I figure the last one should lock soon, so I'm starting this one.
First a short synopsis: Me: 27 W: 22 S7,S8 (I have full custody from prior marriage) D1 (From this marriage)
Married: 07/2006 Baby Born: 05/2008 FIL Died: 09/2008 BOMB: 12/29/2008 (suspect OM) S: 01/06/2009 (W moved to MIL) D-Filed: 01/23/2009 (Accusing me of mental/physical cruelty) Served: 02/02/2009 Retained Atty: 02/04/2009 Retained P.I.: 02/05/2009 Confirmed OM: 02/06/2009 Answer on Grounds of Adultery: 02/09/2009
Since then some have been aware of me going into WAR mode. I'm very reactive to legal situations, and very proactive in taking the fight to whomever brought it.
I made the decision to begin moving on and focusing on the D in late March 2009. But there is still a part of me that is finding it difficult to let go in terms of a potential future.
That being said - the A is exposed but ongoing. W has shown guilt somewhat, but I have not been approached with remorse, an apology, or even a desire to discuss the situation.

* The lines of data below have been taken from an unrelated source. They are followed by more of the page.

(* ===== verification/OnDemand.v ===== *)
(** * The parser drives the scanner ([src/src/spec/parser/driver.cpp], [parser.yy])

    [parse()] calls [yylex] for the next token only where the state needs it, and two semantic
    actions switch the start condition of the scanner in between.  It ends on every text and
    decides as [parse_tokens] does on the tokens it has read ([parse_on_demand]). *)

From S2P Require Import Prelude Util Ident Ast Units Regex Scanner Scanning Grammar Lalr LrCorrect Yacc Specs Embed.
From stdpp Require Import pmap.
Import Grammars Tables Automaton LrCorrect.Correctness Yacc.Symbols Yacc.Rules Specs.Numbers Embed.Building.
Import Scanner.Lexer Scanning.Progress.

Module Demand.

Local Abbreviation entry := (positive * dtree)%type.
Local Abbreviation action_at := (Automaton.action_at spec_grammar spec_analysis spec_table kind).
Local Abbreviation lr_step := (Automaton.step spec_grammar spec_analysis spec_table kind).

Section Demand.
  Context {L : Type} `{!Locations L} (strtod : string → double).

(** The stack of the parser, the token behind it once it is read ([Some []] for the end), the
    scanner, and the tokens it has returned. *)
Record machine := mkMachine {
  m_stack : list entry;
  m_look : option (list token);
  m_scanner : scanner L;
  m_read : list token }.

Definition needs_token (n : positive) : bool :=
  if spec_table !! n ≫= consistent spec_grammar is Some _ then false else true.
Definition fetch (m : machine) : outcome machine :=
  match m_look m with
  | Some _ => Ret m
  | None =>
      '(t, s) ← lex strtod (S (String.length (Lexer.input (m_scanner m)))) (m_scanner m);
      Ret (if is_end t then mkMachine (m_stack m) (Some []) s (m_read m)
           else mkMachine (m_stack m) (Some [t]) s (m_read m ++ [t]))
  end.

(** The mid-rule actions of [re_pattern_constant]. *)
Definition mid_action (r : positive) (s : scanner L) : outcome (scanner L) :=
  if (r =? mid_no 2)%positive then Ret (enablePatternMode s)
  else if (r =? mid_no 3)%positive then disablePatternMode s
  else Ret s.

Definition step (m : machine) : outcome (machine + (option dtree * machine)) :=
  m ← (if needs_token (top (m_stack m)) then fetch m else Ret m);
  let ts := default [] (m_look m) in
  r ← lr_step (mkConfig (m_stack m) ts);
  match r with
  | inr t => Ret (inr (t, m))
  | inl c =>
      match action_at (top (m_stack m)) ts with
      | Reduce r =>
          s ← mid_action r (m_scanner m);
          Ret (inl (mkMachine (Automaton.stack c) (m_look m) s (m_read m)))
      | _ => Ret (inl (mkMachine (Automaton.stack c) None (m_scanner m) (m_read m)))
      end
  end.
Fixpoint run (fuel : nat) (m : machine) : outcome (option dtree * machine) :=
  match fuel with
  | O => NoFuel
  | S fuel => r ← step m; match r with inl m => run fuel m | inr r => Ret r end
  end.

(** [parser_->parse()] with a scanner on a text. *)
Definition demand_fuel (text : string) : nat :=
  S (Validation.height spec_potential 1 + Validation.cost spec_potential * (2 * String.length text)).
Definition parse_text (text : string) (l : L) : outcome (option dtree * machine) :=
  run (demand_fuel text) (mkMachine [] None (new_scanner text l) []).
(** C3, as the code has it: over any run of allocations on the console pool
    or on the data pool, started with the cursor not below the range start,
    every port handed out lies within the configured range; the ports are
    pairwise distinct provided each port handed out can no longer be bound
    when a later allocation probes it.  The pools keep no record of the
    ports they handed out. *)
Theorem allocated_ports_in_range_and_distinct_while_bound (envs : list Env) (s : VPCS) :
  (_console_start_port_range s <= _current_console_port s ->
   Forall (fun p => _console_start_port_range s <= p <= _console_end_port_range s)
          (returned (fst (allocations allocate_console_port envs s))))
  /\ ((forall i j env p,
          (i < j)%nat ->
          fst (allocations allocate_console_port envs s) !! i = Some (Return p) ->
          envs !! j = Some env ->
          can_bind env TCP (_host s) p = false) ->
      List.NoDup (returned (fst (allocations allocate_console_port envs s))))
  /\ (_udp_start_port_range s <= _current_udp_port s ->
      Forall (fun p => _udp_start_port_range s <= p <= _udp_end_port_range s)
             (returned (fst (allocations allocate_udp envs s))))
  /\ ((forall i j env p,
          (i < j)%nat ->
          fst (allocations allocate_udp envs s) !! i = Some (Return p) ->
          envs !! j = Some env ->
          can_bind env UDP (_host s) p = false) ->
      List.NoDup (returned (fst (allocations allocate_udp envs s)))).
Proof.
  repeat split.
  - apply (pool_ports_in_range TCP allocate_console_port
             _console_start_port_range _console_end_port_range
             _current_console_port console_scan_start);
      eauto using console_step_success, console_step_failure, console_step_frame,
                  console_scan_above_start.
  - apply (pool_ports_distinct TCP allocate_console_port
             _console_start_port_range _console_end_port_range
             _current_console_port console_scan_start).
    + intros env s0 p s' H. apply console_step_success in H. tauto.
    + intros env s0. apply console_step_frame.
  - apply (pool_ports_in_range UDP allocate_udp
             _udp_start_port_range _udp_end_port_range _current_udp_port udp_scan_start);
      eauto using udp_step_success, udp_step_failure, udp_step_frame, udp_scan_above_start.
  - apply (pool_ports_distinct UDP allocate_udp
             _udp_start_port_range _udp_end_port_range _current_udp_port udp_scan_start).
    + intros env s0 p s' H. apply udp_step_success in H. tauto.
    + intros env s0. apply udp_step_frame.
Qed.
(** From the enemy projectiles to the end of the updater the player is only
    written by the projectile phase and by shield regeneration. *)
Lemma rest_player env m prevScore :
  player (newState
    (exec (updateAlienBullets ;; enemyShooting ;; modifyPlayer shieldRegen ;;
           updateParticles ;; waveProgression prevScore ;; checkGameOver) env m))
  = shieldRegen (player (newState (exec updateAlienBullets env m))).
Proof.
  rewrite exec_seq4.
  set (m7 := exec updateAlienBullets env m).
  set (m8 := exec enemyShooting env m7).
  assert (P8 : player (newState m8) = player (newState m7)).
  { assert (K : preserves (fun m' => player (newState m') = player (newState m7))
                          enemyShooting)
      by (unfold enemyShooting, enemyShoot; frame).
    apply K. reflexivity. }
  assert (K : preserves (fun m' => player (newState m') = shieldRegen (player (newState m7)))
                        (updateParticles ;; waveProgression prevScore ;; checkGameOver))
    by (unfold updateParticles, waveProgression, checkGameOver; frame).
  apply K.
  change (shieldRegen (player (newState m8)) = shieldRegen (player (newState m7))).
  rewrite P8. reflexivity.
Qed.

Lemma shieldRegen_locked (p : Player.t) :
  Player.shieldRegenCooldown p = 180 -> Player.shield (shieldRegen p) = Player.shield p.
Proof.
  destruct p as [o h mh s ms c ld af]. cbn. intros ->. unfold shieldRegen. cbn.
  rewrite andb_false_r. reflexivity.
Qed.
(** * Verification of [docs/build_documentation.py]

    A shallow embedding of the [DocumentationBuilder] class and the proofs of
    the properties its specification states.

    Modelling conventions.
    - A Python [str] is a [string]: the sequence of bytes of its UTF-8
      encoding.  Substring search, splitting at a newline, prefix tests and
      the three regular expressions of the script only look for ASCII
      delimiters, so they give the same answers on the bytes as on the code
      points.
    - A [pathlib.Path] is the list of its components, relative to the current
      directory; [Path(.)] is the empty list.
    - The file system is a finite map from paths to the text of the file, as
      [read_text] returns it (newlines already translated).  Directories are
      implicit: a directory exists when an entry of the map lies below it.
      An empty directory is written as an entry with the empty name below
      it, a name that no file has and that no pattern of the script matches.
      The parent of a directory that the script creates is taken to exist.
    - The outcome of the external linter is an input of the run.
    - A method that reads or writes files takes the file system and returns
      the new one; a method that can raise returns an [option]. *)

From Stdlib Require Import Ascii.
From stdpp Require Import gmap strings list fin_maps pretty.

(** ** Python string primitives *)

Module Py.

Definition nl_char : ascii := "010"%char.
Definition nl : string := String nl_char EmptyString.

(** [s.startswith(p)] *)
Fixpoint startswith (p s : string) : bool :=
  match p with
  | EmptyString => true
  | String a p' =>
      match s with
      | EmptyString => false
      | String b s' => if Ascii.eqb a b then startswith p' s' else false
      end
  end.

(** [sub in s] *)
Fixpoint contains (sub s : string) : bool :=
  startswith sub s ||
  match s with
  | EmptyString => false
  | String _ s' => contains sub s'
  end.

(** The number of positions of [s] at which [sub] starts.  The script does
    not count; the statements about a section inserted once do. *)
Fixpoint occurrences (sub s : string) : nat :=
  (if startswith sub s then 1 else 0) +
  match s with
  | EmptyString => 0
  | String _ s' => occurrences sub s'
  end.

(** [s.split('\n')]: never empty, one more element than there are newlines. *)
Fixpoint split_nl (s : string) : list string :=
  match s with
  | EmptyString => [EmptyString]
  | String c s' =>
      if Ascii.eqb c nl_char then EmptyString :: split_nl s'
      else match split_nl s' with
           | [] => [String c EmptyString]
           | l :: ls => String c l :: ls
           end
  end.

(** [sep.join(ls)] *)
Fixpoint join (sep : string) (ls : list string) : string :=
  match ls with
  | [] => EmptyString
  | [l] => l
  | l :: ls' => l +:+ sep +:+ join sep ls'
  end.

(** [ls.insert(i, x)] for [0 <= i]: past the end it appends. *)
Fixpoint list_insert_at {A} (i : nat) (x : A) (ls : list A) : list A :=
  match i, ls with
  | O, _ => x :: ls
  | S _, [] => [x]
  | S i', l :: ls' => l :: list_insert_at i' x ls'
  end.

(** [s.endswith(suf)] *)
Fixpoint endswith (suf s : string) : bool :=
  String.eqb s suf ||
  match s with
  | EmptyString => false
  | String _ s' => endswith suf s'
  end.

(** [s.removeprefix(p)], telling whether the prefix was there. *)
Fixpoint drop_prefix (p s : string) : option string :=
  match p with
  | EmptyString => Some s
  | String a p' =>
      match s with
      | EmptyString => None
      | String b s' => if Ascii.eqb a b then drop_prefix p' s' else None
      end
  end.

Definition map_chars (f : ascii -> ascii) : string -> string :=
  fix go s :=
    match s with
    | EmptyString => EmptyString
    | String c s' => String (f c) (go s')
    end.

(** [s.replace(a, b)] for single characters [a] and [b]. *)
Definition replace_char (a b : ascii) : string -> string :=
  map_chars (fun c => if Ascii.eqb c a then b else c).

(** Case mapping, on ASCII.  The script applies [lower] and [title] to file
    names.  On a string of ASCII characters the functions below are Python's.
    A byte above 127 is left as it is and counts as uncased, which is not what
    Python does to a cased letter outside ASCII: a statement that gives the
    value of [lower] or [title] is made for ASCII names. *)
Definition is_upper (c : ascii) : bool :=
  let n := nat_of_ascii c in (65 <=? n)%nat && (n <=? 90)%nat.
Definition is_lower (c : ascii) : bool :=
  let n := nat_of_ascii c in (97 <=? n)%nat && (n <=? 122)%nat.
Definition is_cased (c : ascii) : bool := is_upper c || is_lower c.
Definition to_lower (c : ascii) : ascii :=
  if is_upper c then ascii_of_nat (nat_of_ascii c + 32) else c.
Definition to_upper (c : ascii) : ascii :=
  if is_lower c then ascii_of_nat (nat_of_ascii c - 32) else c.

(** [s.lower()] *)
Definition lower : string -> string := map_chars to_lower.

(** [s.title()]: a cased character is upper-cased when the character before
    it is not cased, lower-cased otherwise. *)
Fixpoint title_from (previous_is_cased : bool) (s : string) : string :=
  match s with
  | EmptyString => EmptyString
  | String c s' =>
      String (if previous_is_cased then to_lower c else to_upper c)
             (title_from (is_cased c) s')
  end.
Definition title : string -> string := title_from false.

(** [s.split('_', 1)[1] if '_' in s else s] *)
Fixpoint after_first_underscore (s : string) : option string :=
  match s with
  | EmptyString => None
  | String c s' => if Ascii.eqb c "_"%char then Some s' else after_first_underscore s'
  end.

(** White space, as [str.isspace] decides it, in UTF-8: the ten ASCII
    characters U+0009..U+000D, U+001C..U+0020, then U+0085, U+00A0, U+1680,
    U+2000..U+200A, U+2028, U+2029, U+202F, U+205F and U+3000. *)
Definition space1 (a : ascii) : bool :=
  let n := nat_of_ascii a in
  ((9 <=? n)%nat && (n <=? 13)%nat) || ((28 <=? n)%nat && (n <=? 32)%nat).
Definition space2 (a b : ascii) : bool :=
  let n := nat_of_ascii b in
  (nat_of_ascii a =? 194)%nat && ((n =? 133)%nat || (n =? 160)%nat).
Definition space3 (a b c : ascii) : bool :=
  let x := nat_of_ascii a in
  let y := nat_of_ascii b in
  let z := nat_of_ascii c in
  ((x =? 225)%nat && (y =? 154)%nat && (z =? 128)%nat) ||
  ((x =? 226)%nat && (y =? 128)%nat &&
     (((128 <=? z)%nat && (z <=? 138)%nat) || (z =? 168)%nat || (z =? 169)%nat
      || (z =? 175)%nat)) ||
  ((x =? 226)%nat && (y =? 129)%nat && (z =? 159)%nat) ||
  ((x =? 227)%nat && (y =? 128)%nat && (z =? 128)%nat).

(** [s.lstrip()] *)
Fixpoint lstrip (s : string) : string :=
  match s with
  | EmptyString => EmptyString
  | String a s1 =>
      if space1 a then lstrip s1
      else match s1 with
           | EmptyString => s
           | String b s2 =>
               if space2 a b then lstrip s2
               else match s2 with
                    | EmptyString => s
                    | String c s3 => if space3 a b c then lstrip s3 else s
                    end
           end
  end.

(** The same scan on the reversed text, where the bytes of a character come
    last byte first. *)
Fixpoint lstrip_rev (s : string) : string :=
  match s with
  | EmptyString => EmptyString
  | String a s1 =>
      if space1 a then lstrip_rev s1
      else match s1 with
           | EmptyString => s
           | String b s2 =>
               if space2 b a then lstrip_rev s2
               else match s2 with
                    | EmptyString => s
                    | String c s3 => if space3 c b a then lstrip_rev s3 else s
                    end
           end
  end.

(** [s.strip()] *)
Definition strip (s : string) : string :=
  String.rev (lstrip_rev (String.rev (lstrip s))).

(** [re.search(r'^P(.+)$', content, re.MULTILINE)] for a literal prefix [P]:
    with [re.MULTILINE] the anchors delimit the pieces between newlines and
    the dot matches every character but the newline, so the leftmost match is
    the first line that starts with [P] and goes on for at least one more
    character; group 1 is the rest of that line. *)
Definition line_capture (P line : string) : option string :=
  match drop_prefix P line with
  | Some (String c rest) => Some (String c rest)
  | _ => None
  end.

Fixpoint first_capture (P : string) (lines : list string) : option string :=
  match lines with
  | [] => None
  | l :: ls =>
      match line_capture P l with
      | Some g => Some g
      | None => first_capture P ls
      end
  end.

Definition re_search_line (P content : string) : option string :=
  first_capture P (split_nl content).

(** The maximal run of characters other than [stop] at the head of [s], and
    what follows the [stop] that ends it; [None] when [s] has no [stop]. *)
Fixpoint span_until (stop : ascii) (s : string) : option (string * string) :=
  match s with
  | EmptyString => None
  | String c s' =>
      if Ascii.eqb c stop then Some (EmptyString, s')
      else match span_until stop s' with
           | Some (run, rest) => Some (String c run, rest)
           | None => None
           end
  end.

(** One attempt of the link pattern of [validate_internal_links] at the head
    of [s]: an opening bracket, one or more characters that are not a closing
    bracket, a closing bracket, an opening parenthesis, one or more characters
    that are not a closing parenthesis, a closing parenthesis.  Both classes
    exclude their own terminator, so the greedy runs are the only way to
    match.  The result is group 1, group 2 and the length of the match. *)
Definition match_link (s : string) : option (string * string * nat) :=
  match s with
  | String c s1 =>
      if Ascii.eqb c "["%char then
        match span_until "]"%char s1 with
        | Some (String t0 t, String p s2) =>
            if Ascii.eqb p "("%char then
              match span_until ")"%char s2 with
              | Some (String u0 u, _) =>
                  Some (String t0 t, String u0 u,
                        String.length (String t0 t) + String.length (String u0 u) + 4)
              | _ => None
              end
            else None
        | _ => None
        end
      else None
  | EmptyString => None
  end.

(** [re.findall] with that pattern: the matches from left to right, the scan
    resuming after the end of each match.  [skip] counts the characters of
    the last match that are still to be passed. *)
Fixpoint findall_links_from (skip : nat) (s : string) : list (string * string) :=
  match s with
  | EmptyString => []
  | String _ s' =>
      match skip with
      | S k => findall_links_from k s'
      | O =>
          match match_link s with
          | Some (t, u, n) => (t, u) :: findall_links_from (n - 1) s'
          | None => findall_links_from 0 s'
          end
      end
  end.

Right now I'm just getting D1 on Saturdays and moving forward. I uncovered a boatload of prior evidence of W's mental history in March 2009, and have requested a Psychological Evaluation to determine custody based on a possible (likely) breakdown in her mental state since the birth of D1 and death of her father.
I am being careful not to take any actions or reactions out of anger. I am focused on doing right by D1, and my priority list is as follows:
1. D1 2. W getting help 3. M
W has not bothered approaching me, but before I'm even willing to stop the D, my required (basic) conditions are thus:
1. Total honesty/transparency/no contact 2. Counseling/etc. 3. Mental evaluation/whatever medicine/therapy is required
So... any advice is appreciated. I first confronted the A on 02/11/2009 so I'm about 2+ months past D-day. The A has been ongoing since at the earliest August 2008 and at the latest October 2008.
"You can't reason someone out of a position they didn't reason themselves into."